In Sosa's formulation, happiness requires authenticity, a consensus of the worthiness of what makes you happy. Pleasure does not. If Sosa's right, then religion is a potential source of pleasure, but not of happiness.
no subject
Date: 2010-10-12 02:57 pm (UTC)That said, I became religious while studying Physics. My understanding of advanced Physics has led to the only definition of G-d I've ever had faith in, and while it is not a personal G-d, neither is is encompassed by what we currently know of science.
In other words, I think it is the height of arrogance to claim anything not currently encompassed by our scientific knowledge is bullshit, particularly given how much we KNOW we don't know.
What would you (generic) have us call that body of fact, not yet discovered?
no subject
Date: 2010-10-13 07:58 pm (UTC)Saying "I know I don't know these things" is knowledge about yourself, not about those things.
I would never argue that anything not encompassed by current knowledge is "bullshit"; I just want people to stop lying to themselves and to others about the distinction between knowledge and belief, and stop trying to shore up either with the generation of bullshit.
As I've pointed out before, go into any bookstore and look at the science section, and you'll find massive consensus and correlation; only the fringes and the kooks disagree about anything. (And those two are distinguished between the honest "We don't know what this means" and the bullshitting, "They can't tell you what it means, therefore it means...")
On the other hand, go to the religion section and you'll find dozens of competing points of view, many of them so diametrically and vehemently opposed to the others that you have to wonder if anything coherent lies at the base of all human experience.
no subject
Date: 2010-10-13 08:18 pm (UTC)There is a biased belief that science somehow divorces humans from their irrational natures, but it doesn't. We can point to many many theories that were once accepted, then later found to be false. There are currently wildly divergent (and quite heated) sets of belief in many of the border-areas of science (most particularly Physics.) It is only the central cannon which is widely accepted, and even that is generally open to the realization that the domain in which is applies is more limited than we realized. (e.g.

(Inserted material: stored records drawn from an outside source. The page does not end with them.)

Definition select {A} (s : slice) (l : list A) : list A :=
  every_nth_from (sl_step s) 0 (skipn (sl_start s) (firstn (sl_stop s) l)).

Fixpoint slice_flat (sh : list nat) (sl : list slice) (l : list Q) : list Q :=
  match sh, sl with
  | d :: sh', s :: sl' =>
      concat (map (slice_flat sh' sl') (select s (chunks (prod_shape sh') d l)))
  | _, _ => l
  end.

(** The array [a[slices]] for at most one slice per axis, each with a
    positive step; axes without a slice are kept whole. *)
Definition getitem (a : ndarray) (sl : list slice) : ndarray :=
  {| arr_dtype := arr_dtype a;
     arr_swapped := arr_swapped a;
     arr_shape := slice_shape (arr_shape a) sl;
     arr_flat := slice_flat (arr_shape a) sl (arr_flat a) |}.

(** [a[slices]]: more slices than the array has axes is an
    IndexError, a slice of step zero a ValueError. *)
Definition py_getitem (a : ndarray) (sl : list slice) : M ndarray :=
  if length (arr_shape a) <? length sl
  then raise IndexError
  else if existsb (fun s => sl_step s =? 0) sl
       then raise ValueError
       else ret (getitem a sl).

(** [a.astype(d)], in native byte order. *)
Definition astype {B : Backend} (a : ndarray) (d : np_dtype) : ndarray :=
  {| arr_dtype := d;
     arr_swapped := false;
     arr_shape := arr_shape a;
     arr_flat := map (np_cast d) (arr_flat a) |}.

Definition ceil_sqrt (n : nat) : nat :=
  let r := Nat.sqrt n in if r * r =? n then r else S r.

(** [int(np.ceil(np.sqrt(1.*p/q)))] for [q > 0], evaluated exactly: the
    least [s] whose square is at least the ratio [p/q]. *)
Definition ceil_sqrt_ratio (p q : nat) : nat := ceil_sqrt (ceil_div p q).

Definition Qnat (n : nat) : Q := inject_Z (Z.of_nat n).

(** Python's [max] over a non-empty sequence: a later item replaces the
    current maximum only when it is strictly greater. *)
Definition py_max (x : Q) (rest : list Q) : Q :=
  fold_left (fun cur y => if Qle_bool y cur then cur else y) rest x.

(** [bool(a)] of a numpy array: false when empty, the element's truth
    value when it has one element, an error otherwise. *)
Definition array_truth (m : matrix) : M bool :=
  match concat m with
  | [] => ret false
  | [x] => ret (negb (Qeq_bool x 0))
  | _ :: _ :: _ => raise ValueError
  end.

Definition ncols (m : matrix) : nat :=
  match m with
  | [] => 0
  | row :: _ => length row
  end.

Definition vec_add (u v : list Q) : list Q :=
  map (fun p => Qplus (fst p) (snd p)) (combine u v).

Definition dot_row (Bm : matrix) (row : list Q) : list Q :=
  fold_left (fun acc p => vec_add acc (map (Qmult (fst p)) (snd p)))
            (combine row Bm) (repeat 0%Q (ncols Bm)).

(** [np.dot(A, B)] of two matrices; the shapes must be aligned. *)
Definition np_dot (A Bm : matrix) : M matrix :=
  if forallb (fun row => length row =? length Bm) A
  then ret (map (dot_row Bm) A)
  else raise ValueError.

(** [scipy.linalg.inv(m)]: a ValueError for a matrix that is not
    square, a LinAlgError for a singular one.  (The ValueError for an
    entry that is not finite has no counterpart here: the scalars are
    rationals.) *)
Definition py_inv {B : Backend} (m : matrix) : M matrix :=
  if is_square m
  then match linalg_inv m with
       | Some i => ret i
       | None => raise LinAlgError
       end
  else raise ValueError.

(** [a.reshape(n, m)] of a one-dimensional float32 array. *)
Definition reshape2 (flat : list Q) (n m : nat) : M ndarray :=
  if length flat =? n * m
  then ret {| arr_dtype := float32; arr_swapped := false;
              arr_shape := [n; m]; arr_flat := flat |}
  else raise ValueError.

(** [[l[0], ..., l[5]]] *)
Definition first_six (l : list Q) : M (list Q) :=
  match l with
  | b0 :: b1 :: b2 :: b3 :: b4 :: b5 :: _ => ret [b0; b1; b2; b3; b4; b5]
  | _ => raise IndexError
  end.

Definition py_when {A} (o : option A) (f : A -> M unit) : M unit :=
  match o with
  | Some a => f a
  | None => ret tt
  end.

(** Modelled from the spec: [mat4_identity] and [mat4_scale] of
    [spimagine.transform_matrices], which is not part of the sources at
    hand: the identity transform and the diagonal scale matrix. *)
Definition mat4_scale (x y z : Q) : matrix :=
  [ [x; 0; 0; 0]; [0; y; 0; 0]; [0; 0; z; 0]; [0; 0; 0; 1] ]%Q.

Definition mat4_identity : matrix := mat4_scale 1 1 1.

(** ** The methods of [VolumeRenderer] *)

Section Methods.
Context {B : Backend}.

(** [reset_buffer], lines 140-141. *)
Definition reset_buffer : M unit :=
  r <- get ;;
  modify (with_buf (fresh_buffer (height r * width r))).

(** [resize], lines 135-137. *)
Definition resize (size : nat * nat) : M unit :=
  modify (with_size (fst size) (snd size)) ;;
  reset_buffer.

(** [set_dtype], lines 120-132.  [hasattr(self, "dtype")] is the test
    that the field is not [None]. *)
Definition set_dtype (d : option np_dtype) : M unit :=
  r <- get ;;
  if match dtype r, d with
     | Some cur, Some x => dtype_eqb x cur
     | _, _ => false
     end
  then ret tt
  else
    d' <- match d with
          | Some x => ret x
          | None => match dtypes r with
                    | x :: _ => ret x
                    | [] => raise IndexError
                    end
          end ;;
    (if dtype_in d' (dtypes r)
     then modify (with_dtype (Some d'))
     else raise (NotImplementedError (dtypes r) d')) ;;
    reset_buffer.

(** The stride [Nstep] that [_get_downsampled_data_slices] computes. *)
Definition Nstep_of (data : ndarray) (r : renderer) : nat :=
  ceil_sqrt_ratio (nbytes data) (memMax r).

(** [_get_downsampled_data_slices], lines 143-154.  The division
    [1.*data.nbytes/self.memMax] fails for a zero [memMax]. *)
Definition _get_downsampled_data_slices (data : ndarray)
  : M (option (list slice)) :=
  r <- get ;;
  if memMax r =? 0 then raise ZeroDivisionError
  else
    let Nstep := Nstep_of data r in
    let slices :=
      map (fun d => {| sl_start := 0; sl_stop := d; sl_step := Nstep |})
          (arr_shape data) in
    if 1 <? Nstep then ret (Some slices) else ret None.

(** [set_max_val] and [set_gamma], lines 156-160. *)
Definition set_max_val (v : Q) : M unit := modify (with_maxVal v).

Definition set_gamma (v : Q) : M unit := modify (with_gamma v).

(** [set_shape], lines 182-191: both branches create the image; on the
    CPU device with channel order [Rx]. *)
Definition set_shape (dataShape : list nat) : M unit :=
  r <- get ;;
  dt <- getattr dtype ;;
  modify (with_dataImg
            (Some {| img_shape := dataShape;
                     img_channel := dt;
                     img_order_Rx := negb (isGPU r);
                     img_data := None |})).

Newtonian Physics, which isn't wrong -- but which isn't exactly right either.)
As for G-d, it is irrefutable that there is some set of truth which we have not yet discovered. We KNOW there are things we don't yet know. What the body of unknown knowledge is, how much of it we will eventually discover, how much we're even capable of comprehending are all arguable, but there is SOME body of fact that we do not yet comprehend.

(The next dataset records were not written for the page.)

(** The revised statements, on examples: a notification that comes in
    two segments, an LSP error reply, a server that has closed. *)

Lemma wait_for_id_matching_witness :
  (exists w',
     _wait_for (P := example_platform) 2 3000 (example_world chatty, connected chatty 2)
     = Ret (JDict (content hover_reply)) (w', with_inbox [] chatty (connected chatty 2))) /\
  json_loads (Platform := example_platform) (notification_head +:+ notification_tail)
  = inr (JDict (content log_message)) /\
  answers 2 (content log_message) = false /\
  _wait_for (P := example_platform) 2 3000 (example_world segmented, connected segmented 2)
  = Raise (Exn JSONDecodeError "malformed JSON text")
          (set_clock 1100 (example_world segmented),
           with_inbox [(1200, notification_tail)] segmented (connected segmented 2)).
Proof.
  destruct (wait_for_id_matching (P := example_platform) 2 3000) as (_ & Hwhole & Hsplit).
  split; [|split; [vm_compute; reflexivity | split; [reflexivity|]]].
  - destruct (Hwhole (example_world chatty) (connected chatty 2) chatty example_traffic
                eq_refl eq_refl eq_refl) as [_ H].
    { repeat constructor. }
    destruct (H [log_message; stale_reply] hover_reply [] eq_refl) as (w' & _ & Hr).
    + repeat constructor.
    + reflexivity.
    + repeat constructor.
    + lia.
    + by exists w'.
  - apply (Hsplit (example_world segmented) (connected segmented 2) segmented 1100
             "{"%char (PyStr.drop 1 notification_head) 1200 notification_tail []);
      [reflexivity | reflexivity | reflexivity | reflexivity | reflexivity | ].
    vm_compute. reflexivity.
Defined.

Lemma error_reply_renders_empty_witness :
  exists c s',
    1300 <= c < 4300 /\
    execute (P := example_platform) "./main.py" "hover" 15 22
      (example_world refusing, Tool (Some (connected refusing 1)))
    = Ret (MkToolResult (Some "{}"%string) None)
          (set_clock c (example_world refusing), Tool (Some s')) /\
    is_Some (dict_get "error" (content error_reply)) /\
    _id s' = 2.
Proof.
  destruct (error_reply_renders_empty (P := example_platform) "./main.py" "hover"
              "textDocument/hover" 15 22 (example_world refusing)
              (Tool (Some (connected refusing 1))) (connected refusing 1) refusing "x = 1"
              [] error_reply [])
    as (c & s' & Hc & He & Hid & _).
  - reflexivity.
  - reflexivity.
  - reflexivity.
  - vm_compute. reflexivity.
  - reflexivity.
  - reflexivity.
  - repeat constructor; vm_compute; reflexivity.
  - repeat constructor.
  - reflexivity.
  - repeat constructor.
  - reflexivity.
  - exists c, s'. split; [exact Hc|]. split; [exact He|]. split; [by eexists | exact Hid].
Defined.

Lemma first_call_hangs_when_server_closes_witness :
  execute (P := example_platform) "./main.py" "hover" 15 22 (example_world closed, Tool None)
  = Hang.
Proof.
  apply (first_call_hangs_when_server_closes (P := example_platform) "./main.py" "hover" 15 22
           (example_world closed) (Tool None) closed);
    [reflexivity | vm_compute; reflexivity | reflexivity | reflexivity | discriminate].
Defined.

Lemma broken_pipe_ends_the_call_witness :
  execute (P := example_platform) "./main.py" "hover" 15 22
    (example_world closed, Tool (Some (connected closed 1)))
  = Ret (tool_error "LSP tool error: [Errno 32] Broken pipe")
        (set_clock 1300 (example_world closed),
         Tool (Some (set_id 2 (set_sock
                 (Some (pushed (did_open_frame (P := example_platform) "./main.py" "x = 1")
                          closed))
                 (connected closed 1))))).
Proof.
  apply (proj2 (broken_pipe_ends_the_call (P := example_platform) "./main.py" "hover"
                  "textDocument/hover" 15 22 (example_world closed)
                  (Tool (Some (connected closed 1))) (connected closed 1) closed "x = 1"
                  eq_refl eq_refl ltac:(vm_compute; reflexivity) eq_refl)).
  reflexivity.
Defined.
(** ** Exceptions of the callees *)

Lemma fill_terms_raise term x (e : exn) (tf : Z -> float) (s1 s2 : S) :
  forall (m : nat) (a : nat) (j : Z) (terms : list float),
    0 <= j ->
    (a + m < length terms)%nat ->
    (forall i, Z.of_nat a <= i < Z.of_nat (a + m) ->
               __call__ term i x s1 = (s1, Ok (tf i))) ->
    __call__ term (Z.of_nat (a + m)) x s1 = (s2, Raise e) ->
    fill_terms term x (seqZ (Z.of_nat a) (Z.of_nat m + 1 + j)) terms s1 =
    Run ((fun i => CallTerm i x) <$> seqZ (Z.of_nat a) (Z.of_nat m + 1))
        s2 (Raise e).
Proof.
  induction m as [|m IH]; intros a j terms Hj Hlen Hok Hraise.
  - rewrite seqZ_cons by lia. simpl fill_terms. rewrite call_bind.
    rewrite Nat.add_0_r in Hraise. rewrite Hraise. reflexivity.
  - rewrite seqZ_cons by lia. simpl fill_terms. rewrite call_bind.
    rewrite Hok by lia. simpl.
    rewrite lift_bind, setitem_in_range by lia.
    replace (Z.pred (Z.of_nat (Datatypes.S m) + 1 + j))
      with (Z.of_nat m + 1 + j) by lia.
    replace (Z.succ (Z.of_nat a)) with (Z.of_nat (Datatypes.S a)) by lia.
    rewrite (IH (Datatypes.S a) j).
    + rewrite (seqZ_cons _ (Z.of_nat (Datatypes.S m) + 1)) by lia.
      replace (Z.pred (Z.of_nat (Datatypes.S m) + 1))
        with (Z.of_nat m + 1) by lia.
      replace (Z.succ (Z.of_nat a)) with (Z.of_nat (Datatypes.S a)) by lia.
      reflexivity.
    + exact Hj.
    + rewrite length_insert. lia.
    + intros i Hi. apply Hok. lia.
    + replace (Datatypes.S a + m)%nat with (a + Datatypes.S m)%nat by lia.
      exact Hraise.
Qed.

(** X2.  An exception of a callee ends the call with that exception and
    nothing printed.  If the reference function raises, no term is
    evaluated.  If the term function returns up to index [k - 1] and
    raises at index [k], it has been called at 0 .. k and at no later
    index. *)
Theorem callee_exception_propagates term x n s
    (f : X -> callee S float) (s1 : S) (e : exn) :
  let name := function_name_of term in
  n < 100 ->
  np !! name = Some (Function f) ->
  (f x s = (s1, Raise e) ->
   print_maclaurin_table np term x n s =
     Run [CallReal name x] s1 (Raise e)) /\
  (forall (rv : float) (tf : Z -> float) (k : Z) (s2 : S),
     f x s = (s1, Ok rv) ->
     0 <= k < n ->
     (forall i, 0 <= i < k -> __call__ term i x s1 = (s1, Ok (tf i))) ->
     __call__ term k x s1 = (s2, Raise e) ->
     print_maclaurin_table np term x n s =
       Run (CallReal name x :: ((fun i => CallTerm i x) <$> range (k + 1)))
           s2 (Raise e)).
Proof.
  intros name Hn Hnp. split.
  - intros Hf. rewrite print_maclaurin_table_unfold. cbv zeta. fold name.
    destruct (Z.leb_spec 100 n); [lia|]. rewrite Hnp.
    rewrite series_values_unfold, Hnp, Hf. reflexivity.
  - intros rv tf k s2 Hf Hk Hok Hraise.
    rewrite print_maclaurin_table_unfold. cbv zeta. fold name.
    destruct (Z.leb_spec 100 n); [lia|]. rewrite Hnp.
    rewrite series_values_unfold, Hnp, Hf. simpl.
    destruct (Z.ltb_spec n 0); [lia|]. simpl.
    pose proof (fill_terms_raise term x e tf s1 s2 (Z.to_nat k) O
                  (n - k - 1) (replicate (Z.to_nat n) F64.zero)) as Hfill.
    simpl in Hfill. change (Z.of_nat 0) with 0 in Hfill.
    rewrite Z2Nat.id in Hfill by lia.
    replace (k + 1 + (n - k - 1)) with n in Hfill by lia.
    unfold range. rewrite Hfill; [reflexivity | lia | | |].
    + rewrite length_replicate. lia.
    + intros i Hi. apply Hok. lia.
    + exact Hraise.
Qed.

Give me a better name for that than "G-d" and convince me that the astonishing convergence of many religious teachings and modern Physics does NOT suggest that this is why religion strove to capture?

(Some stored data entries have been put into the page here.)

(** C10.  Whether the transmit loop of [Modbus_OSL_Send] is left depends on
    the signedness of plain [char], which the language leaves to the
    implementation; nothing in the module fixes it.  Where plain [char] is
    unsigned the loop is left for every length an [unsigned char] holds,
    128 to 255 included, with exactly the first [L_adu] characters of the
    buffer on the line, in order.  Where it is signed the loop is left if
    and only if the length is at most 127, again with exactly the first
    [L_adu] characters sent; for a length from 128 to 255 no number of
    turns leaves it, and [Modbus_OSL_Send] never returns.  In both cases
    the loop is left exactly when the length does not exceed the largest
    value of the counter. *)
Theorem Send_counter_signedness :
  forall P mb_req_adu L_adu s,
    uchar L_adu ->
    length mb_req_adu = 256%nat ->
    (plain_char P = UnsignedChar ->
     Modbus_OSL_Send_loop P (S (Z.to_nat L_adu)) mb_req_adu L_adu 0 s =
       Some (set_UART1_TX
               (UART1_TX s ++ firstn (Z.to_nat L_adu) mb_req_adu) s) /\
     Modbus_OSL_Send P mb_req_adu L_adu s =
       Ret tt (LED1_off
                 (set_UART1_TX
                    (UART1_TX s ++ firstn (Z.to_nat L_adu) mb_req_adu)
                    (LED1_on s)))) /\
    (plain_char P = SignedChar ->
     ((exists fuel s',
         Modbus_OSL_Send_loop P fuel mb_req_adu L_adu 0 s = Some s') <->
      L_adu <= 127) /\
     (L_adu <= 127 ->
      Modbus_OSL_Send_loop P (S (Z.to_nat L_adu)) mb_req_adu L_adu 0 s =
        Some (set_UART1_TX
                (UART1_TX s ++ firstn (Z.to_nat L_adu) mb_req_adu) s) /\
      Modbus_OSL_Send P mb_req_adu L_adu s =
        Ret tt (LED1_off
                  (set_UART1_TX
                     (UART1_TX s ++ firstn (Z.to_nat L_adu) mb_req_adu)
                     (LED1_on s)))) /\
     (128 <= L_adu ->
      (forall fuel,
         Modbus_OSL_Send_loop P fuel mb_req_adu L_adu 0 s = None) /\
      Modbus_OSL_Send P mb_req_adu L_adu s = Hang (LED1_on s))) /\
    ((exists fuel s',
        Modbus_OSL_Send_loop P fuel mb_req_adu L_adu 0 s = Some s') <->
     L_adu <= char_max (plain_char P)).
Proof.
  intros P buf L s HL Hlen.
  assert (Hfit : (Z.to_nat L <= length buf)%nat)
    by (unfold uchar in HL; lia).
  assert (Hin : L <= char_max (plain_char P) ->
                Modbus_OSL_Send_loop P (S (Z.to_nat L)) buf L 0 s =
                  Some (set_UART1_TX
                          (UART1_TX s ++ firstn (Z.to_nat L) buf) s) /\
                Modbus_OSL_Send P buf L s =
                  Ret tt (LED1_off
                            (set_UART1_TX
                               (UART1_TX s ++ firstn (Z.to_nat L) buf)
                               (LED1_on s)))).
  { intros Hle. apply Z.leb_le in Hle. fold (Send_returns (plain_char P) L) in Hle.
    split.
    - rewrite (Send_loop_returns P buf L HL Hle).
      rewrite array_get_firstn by exact Hfit. reflexivity.
    - rewrite (Send_outcome P buf L HL Hfit), Hle. reflexivity. }
  assert (Hout : char_max (plain_char P) < L ->
                 (forall fuel, Modbus_OSL_Send_loop P fuel buf L 0 s = None) /\
                 Modbus_OSL_Send P buf L s = Hang (LED1_on s)).
  { intros Hgt. apply Z.leb_gt in Hgt.
    fold (Send_returns (plain_char P) L) in Hgt. split.
    - intros fuel. apply (Send_loop_never_returns P buf L HL Hgt).
    - rewrite (Send_outcome P buf L HL Hfit), Hgt. reflexivity. }
  assert (Hiff : (exists fuel s',
                    Modbus_OSL_Send_loop P fuel buf L 0 s = Some s') <->
                 L <= char_max (plain_char P)).
  { split.
    - intros (fuel & s' & H).
      destruct (Z.le_gt_cases L (char_max (plain_char P))) as [Hle|Hgt];
        [exact Hle|].
      rewrite (proj1 (Hout Hgt)) in H. discriminate.
    - intros Hle. eexists. eexists. exact (proj1 (Hin Hle)). }
  split; [|split; [|exact Hiff]].
  - intros Hck. apply Hin. rewrite Hck. cbn [char_max].
    unfold uchar in HL. lia.
  - intros Hck. rewrite Hck in Hin, Hout, Hiff. cbn [char_max] in *.
    split; [exact Hiff|]. split; [exact Hin|].
    intros Hge. apply Hout. lia.
Qed.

We no longer need a G-d of Thunder, now that we understand storms. I posit that religion, when it is not being used as a weapon for power, is designed to help us interact successfully with the parts of creation we do not yet comprehend.
And, before you say it, Science has certainly been mis-used to help those in power, just as religion has. Research the medical "science" of childbirth and the power dynamics that led to clearly suboptimal practices scream out in neon.
no subject
Date: 2010-10-14 04:17 am (UTC)The problem with using "God" or "god" or "G-d" as a label for "that which we don't comprehend" is that these are not neutral terms... they implicitly refer to some "super person" with "super powers" who creates the universe, creates life, and, for some odd reason, is intimately concerned with matters such as what we do on Sunday, what we eat, or the circumstances under which we rub parts of our bodies up against parts of others' bodies.
We already have a term for that which is not known, a term which doesn't carry all of the above baggage: "the unknown."